• **EXERCISE**
Among the entries below, how many lines include "idle"? Answer with the number only.

### PROVIDED INFORMATION ###

(* ===== verification/DaemonToolsSpec.v ===== *)
(** * What the device tools make adb do

    The handlers of [DaemonTools] run together: calls arrive, devices come and
    go, and any handler may take its next step. The answers of the
    outside are arbitrary; the devices and the recordings are state. The
    theorem is a policy on every [adb] command line the tools ever run. *)

From stdpp Require Import base gmap list strings pretty sets.
From S2P Require Import Prelude RustStd Text DaemonInput DaemonDevices DaemonState Packages DaemonTools.

(** ** The interface at work *)

(** A command and its answer. *)
Inductive turn := Answered (R : Type) (c : tcmd R) (r : R).
Arguments Answered {R} c r.

Record tools := mkTools { known : gset bytes; recordings : gmap bytes bytes; history : list turn }.

Section machine.
Context (answer : nat -> forall R, tcmd R -> R).
Context (argv_of_json : bytes -> result bytes (list bytes)).
Context (requests_of_json : bytes -> result bytes (list PackageRequest)).
Context (results_to_json : list PackageResult -> bytes).
Context (info_to_json : PackageInfo -> bytes).

Definition respond {R} (c : tcmd R) (w : tools) : R * gmap bytes bytes :=
  match c in tcmd R return R * gmap bytes bytes with
  | FindClient d => (bool_decide (d ∈ known w), recordings w)
  | InsertRecording d r => (tt, <[d := r]> (recordings w))
  | TakeRecording d => (recordings w !! d, delete d (recordings w))
  | c => (answer (length (history w)) _ c, recordings w)
  end.
Definition perform {R} (c : tcmd R) (w : tools) : R * tools :=
  let '(r, recs) := respond c w in (r, mkTools (known w) recs (history w ++ [Answered c r])).

Abbreviation handler := (tprog (option (result bus_error reply))).

Inductive event :=
| Plug (device : bytes) | Unplug (device : bytes)   (* a slot appears or goes *)
| Arrive (c : call)                                  (* a call starts its handler *)
| Advance (i : nat).                                 (* the [i]-th handler takes a step *)

Definition happen (s : list handler * tools) (e : event) : list handler * tools :=
  let '(hs, w) := s in
  match e with
  | Plug d => (hs, mkTools ({[ d ]} ∪ known w) (recordings w) (history w))
  | Unplug d => (hs, mkTools (known w ∖ {[ d ]}) (recordings w) (history w))
  | Arrive c => (hs ++ [handle argv_of_json requests_of_json results_to_json info_to_json c], w)
  | Advance i =>
      match hs !! i with
      | Some (Ask c k) => let '(r, w) := perform c w in (<[i := k r]> hs, w)
      | _ => (hs, w)
      end
  end.
Definition idle : list handler * tools := ([], mkTools ∅ ∅ []).
Definition session (es : list event) : list handler * tools := foldl happen idle es.

(** ** The policy *)

(** What a history has established: a device was found set up; a pull of a
    recording of a device came to an end. *)
Inductive fact := Known (device : bytes) | Pulled (device remote : bytes).

Definition pull_args (device remote local : bytes) : list bytes := adb_args device [bs "pull"; remote; local].
Definition teaches {R} (c : tcmd R) : R -> fact -> Prop :=
  match c with
  | FindClient d => fun r f => r = true /\ f = Known d
  | AdbRun args => fun r f => is_ok r = true /\ exists d remote local, args = pull_args d remote local /\ f = Pulled d remote
  | _ => fun _ _ => False
  end.
Definition established (l : list turn) (f : fact) : Prop :=
  exists R (c : tcmd R) r, Answered c r ∈ l /\ teaches c r f.

Definition is_recording (remote : bytes) : Prop := exists now, remote = record_path now.

(** The words of a package change. *)
Definition change_words (a : PackageAction) (user : Z) (p : bytes) : list bytes :=
  match a with
  | Disable => [bs "pm"; bs "disable-user"; bs "--user"; fmt_dec user; p]
  | Enable => [bs "pm"; bs "enable"; bs "--user"; fmt_dec user; p]
  | Uninstall => [bs "pm"; bs "uninstall"; bs "-k"; bs "--user"; fmt_dec user; p]
  | Restore => [bs "cmd"; bs "package"; bs "install-existing"; p]
  end.

(** The words the shell of the device [d] may be given. *)
Inductive phone_words (K : fact -> Prop) (d : bytes) : list bytes -> Prop :=
| pw_tool argv : Forall (fun a => is_safe_shell_arg a = true) argv -> policy argv -> phone_words K d argv
| pw_uninstall p : is_package_name p = true -> phone_words K d [bs "pm"; bs "uninstall"; p]
| pw_change a user p : is_package_name p = true -> phone_words K d (change_words a user p)
| pw_record remote : is_recording remote -> phone_words K d [bs "screenrecord"; bs "--time-limit"; bs "180"; remote]
| pw_finish : phone_words K d [bs "pkill"; bs "-INT"; bs "screenrecord"]
| pw_clean remote : is_recording remote -> K (Pulled d remote) -> phone_words K d [bs "rm"; bs "-f"; remote].

(** The arguments [adb] may be given when [K] is established. *)
Inductive adb_allowed (K : fact -> Prop) : list bytes -> Prop :=
| al_shell d line ws : K (Known d) -> sh_words (join [32] line) = Some ws -> phone_words K d ws ->
    adb_allowed K (adb_args d (bs "shell" :: line))
| al_query d p line : is_package_name p = true -> sh_words line = Some [bs "dumpsys"; bs "package"; p] ->
    adb_allowed K (adb_args d [bs "shell"; line])
| al_screen d : K (Known d) -> adb_allowed K (adb_args d [bs "exec-out"; bs "screencap"; bs "-p"])
| al_reboot d mode : K (Known d) -> mode ∈ [[]; [bs "bootloader"]; [bs "recovery"]] ->
    adb_allowed K (adb_args d (bs "reboot" :: mode))
| al_forward d port remote : K (Known d) -> is_safe_shell_arg remote = true ->
    adb_allowed K (adb_args d [bs "forward"; tcp port; remote])
| al_unforward d port : K (Known d) -> adb_allowed K (adb_args d [bs "forward"; bs "--remove"; tcp port])
| al_forwards : adb_allowed K [bs "forward"; bs "--list"]
| al_bugreport d path : K (Known d) -> adb_allowed K (adb_args d [bs "bugreport"; path])
| al_pull d remote local : K (Known d) -> is_recording remote -> adb_allowed K (pull_args d remote local)
| al_connect a : host_port_ok a = true -> adb_allowed K [bs "connect"; a]
| al_pair a code : host_port_ok a = true -> code_ok code = true -> adb_allowed K [bs "pair"; a; code].

(** The command lines a command runs; [apply_all] runs one for each request
    with a valid name, in an order of its own. *)
Definition change_args (device : bytes) (user : Z) (r : PackageRequest) : list (list bytes) :=
  let p := trim (package r) in
  if is_package_name p then [adb_args device [bs "shell"; command (action r) p user]] else [].
Definition argvs {R} (c : tcmd R) : list (list bytes) :=
  match c with
  | AdbRun a | AdbRunOutput a | AdbWait a | Detach a => [a]
  | ApplyAll d u rs => rs ≫= change_args d u
  | _ => []
  end.
Definition ran (e : turn) : list (list bytes) := match e with Answered c _ => argvs c end.

(** ** Programs within the policy *)

Definition permits (K : fact -> Prop) {R} (c : tcmd R) : Prop :=
  Forall (adb_allowed K) (argvs c)
  /\ match c with InsertRecording d r => K (Known d) /\ is_recording r | _ => True end.
Definition honest (K : fact -> Prop) {R} (c : tcmd R) : R -> Prop :=
  match c with
  | TakeRecording d => fun r => match r with Some x => K (Known d) /\ is_recording x | None => True end
  | _ => fun _ => True
  end.

Fixpoint within {A} (Q : A -> (fact -> Prop) -> Prop) (K : fact -> Prop) (p : tprog A) : Prop :=
  match p with
  | Done a => Q a K
  | Ask c k => permits K c
      /\ forall r (K' : fact -> Prop), (forall f, K f -> K' f) -> (forall f, teaches c r f -> K' f) -> honest K' c r -> within Q K' (k r)
  end.

Lemma within_bind {A B} (p : tprog A) (k : A -> tprog B) Q K :
  within (fun a K' => within Q K' (k a)) K p -> within Q K (p ≫= k).
Proof.
  revert K. induction p as [a|R c k' IH]; intros K; cbn; [done|]. intros [Hp Hk]. split; [done|].
  intros r K' HK HT HH. apply IH. by apply Hk.
Qed.

Lemma within_try {E F A B} (p : tprog (result E A)) (e : E -> F) (k : A -> tprog (result F B)) Q K :
  within (fun r K' => match r with Ok a => within Q K' (k a) | Err x => Q (Err (e x)) K' end) K p ->
  within Q K (try_ p e k).
Proof.
  unfold try_. revert K. induction p as [r|R c k' IH]; intros K; cbn; [by destruct r|]. intros [Hp Hk].
  split; [done|]. intros r K' HK HT HH. apply IH. by apply Hk.
Qed.

Lemma within_mono_post {A} (p : tprog A) (Q Q' : A -> (fact -> Prop) -> Prop) K :
  within Q K p -> (forall a K', (forall f, K f -> K' f) -> Q a K' -> Q' a K') -> within Q' K p.
Proof.
  revert K. induction p as [a|R c k IH]; intros K; cbn; [by auto|]. intros [Hp Hk] HQ. split; [done|].
  intros r K' HK HT HH. eapply IH; [by apply Hk|]. intros a K'' HK'. apply HQ. auto.
Qed.

Lemma phone_words_mono (K K' : fact -> Prop) d ws : (forall f, K f -> K' f) -> phone_words K d ws -> phone_words K' d ws.
Proof. intros HK []; eauto using phone_words. Qed.
Lemma adb_allowed_mono (K K' : fact -> Prop) args : (forall f, K f -> K' f) -> adb_allowed K args -> adb_allowed K' args.
Proof. intros HK []; eauto using adb_allowed, phone_words_mono. Qed.
Lemma within_mono {A} (p : tprog A) Q (K K' : fact -> Prop) :
  (forall a K1 K2, (forall f, K1 f -> K2 f) -> Q a K1 -> Q a K2) ->
  (forall f, K f -> K' f) -> within Q K p -> within Q K' p.
Proof.
  intros HQ HK. destruct p as [a|R c k]; cbn; [by apply HQ|]. intros [[Ha Hc] Hk]. split; [split|].
  - eapply Forall_impl; [done|]. intros x. by apply adb_allowed_mono.
  - destruct c; naive_solver.
  - intros r K'' HK'. apply Hk. auto.
Qed.

(** ** The lines read as their words *)

Definition plain_word (w : bytes) : Prop := Forall (fun b => plain b = true) w /\ w <> [].

Lemma digits_plain w : Forall (fun b => is_digit b = true) w -> Forall (fun b => plain b = true) w.
Proof. intros H. eapply Forall_impl; [done|]. intros b Hb. apply alnum_plain. unfold is_alnum. by rewrite Hb. Qed.
Lemma fmt_dec_plain z : plain_word (fmt_dec z).
Proof. destruct (fmt_dec_digits z). split; [by apply digits_plain|done]. Qed.
Lemma pad_plain n z : Forall (fun b => plain b = true) (pad n z).
Proof.
  apply digits_plain. unfold pad. apply Forall_app. split; [|apply fmt_dec_digits].
  apply Forall_replicate. done.
Qed.
Lemma stamp_plain t : Forall (fun b => plain b = true) (stamp t).
Proof. unfold stamp. rewrite !Forall_app. split_and!; try apply pad_plain. by repeat constructor. Qed.
Lemma record_path_plain t : plain_word (record_path t).
Proof.
  split; [|done]. unfold record_path. rewrite !Forall_app. split_and!; [|apply stamp_plain|];
    apply (bool_decide_unpack _); by vm_compute.
Qed.
Lemma package_plain p : is_package_name p = true -> plain_word p.
Proof.
  intros (Hp & Hn & _)%package_bytes. split; [|done]. eapply Forall_impl; [done|]. intros b Hb.
  unfold alnum_or in Hb. apply orb_true_iff in Hb as [Hb|Hb]; [by apply alnum_plain|]. bool_to_prop.
  assert (Hall : Forall (fun b => plain b = true) (bs "_.")) by (apply (bool_decide_unpack _); by vm_compute).
  rewrite Forall_forall in Hall. by apply Hall.
Qed.

(** Plainness of a closed word. *)
Ltac closed_word := split; [apply (bool_decide_unpack _); by vm_compute|done].

Lemma record_line r : plain_word r -> sh_words (record_command r) = Some [bs "screenrecord"; bs "--time-limit"; bs "180"; r].
Proof.
  intros Hr. change (record_command r) with (join [32] [bs "screenrecord"; bs "--time-limit"; bs "180"; r]).
  apply sh_join; [done|]. apply Forall_cons; split; [closed_word|]. apply Forall_cons; split; [closed_word|].
  apply Forall_cons; split; [closed_word|]. by apply Forall_singleton.
Qed.
Lemma clean_line r : plain_word r -> sh_words (bs "rm -f " ++ r) = Some [bs "rm"; bs "-f"; r].
Proof.
  intros Hr. change (bs "rm -f " ++ r) with (join [32] [bs "rm"; bs "-f"; r]).
  apply sh_join; [done|]. apply Forall_cons; split; [closed_word|]. apply Forall_cons; split; [closed_word|]. by apply Forall_singleton.
Qed.
(** A quoted name at the end of a line of plain words. *)
Lemma sh_quoted_last ws p : Forall (fun w => plain_word w) ws -> Forall (fun b => b <> 39) p ->
  sh_words (foldr (fun w l => w ++ 32 :: l) (39 :: p ++ [39]) ws) = Some (ws ++ [p]).
Proof.
  intros Hws Hp. unfold sh_words. induction Hws as [|w ws [Hw Hn] Hws IH]; cbn [foldr].
  - change (sh (39 :: ?l) None false) with (sh l (Some []) true). by rewrite sh_quoted.
  - rewrite sh_word by done. rewrite IH. done.
Qed.
Lemma change_line a user p : is_package_name p = true -> sh_words (command a p user) = Some (change_words a user p).
Proof.
  intros Hp%package_no_quote.
  assert (H : command a p user = foldr (fun w l => w ++ 32 :: l) (39 :: p ++ [39]) (take (length (change_words a user p) - 1) (change_words a user p))).
  { unfold command, change_words. generalize (fmt_dec user) as n. intros n. by destruct a. }
  rewrite H, sh_quoted_last; [|..|done]; [by destruct a|]. clear H.
  destruct a; cbn [length change_words Nat.sub take]; rewrite !Forall_cons; split_and!; try apply Forall_nil_2;
    match goal with |- plain_word (fmt_dec _) => apply fmt_dec_plain | |- _ => closed_word end.
Qed.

###

• **SOLUTION TO THE EXERCISE**
2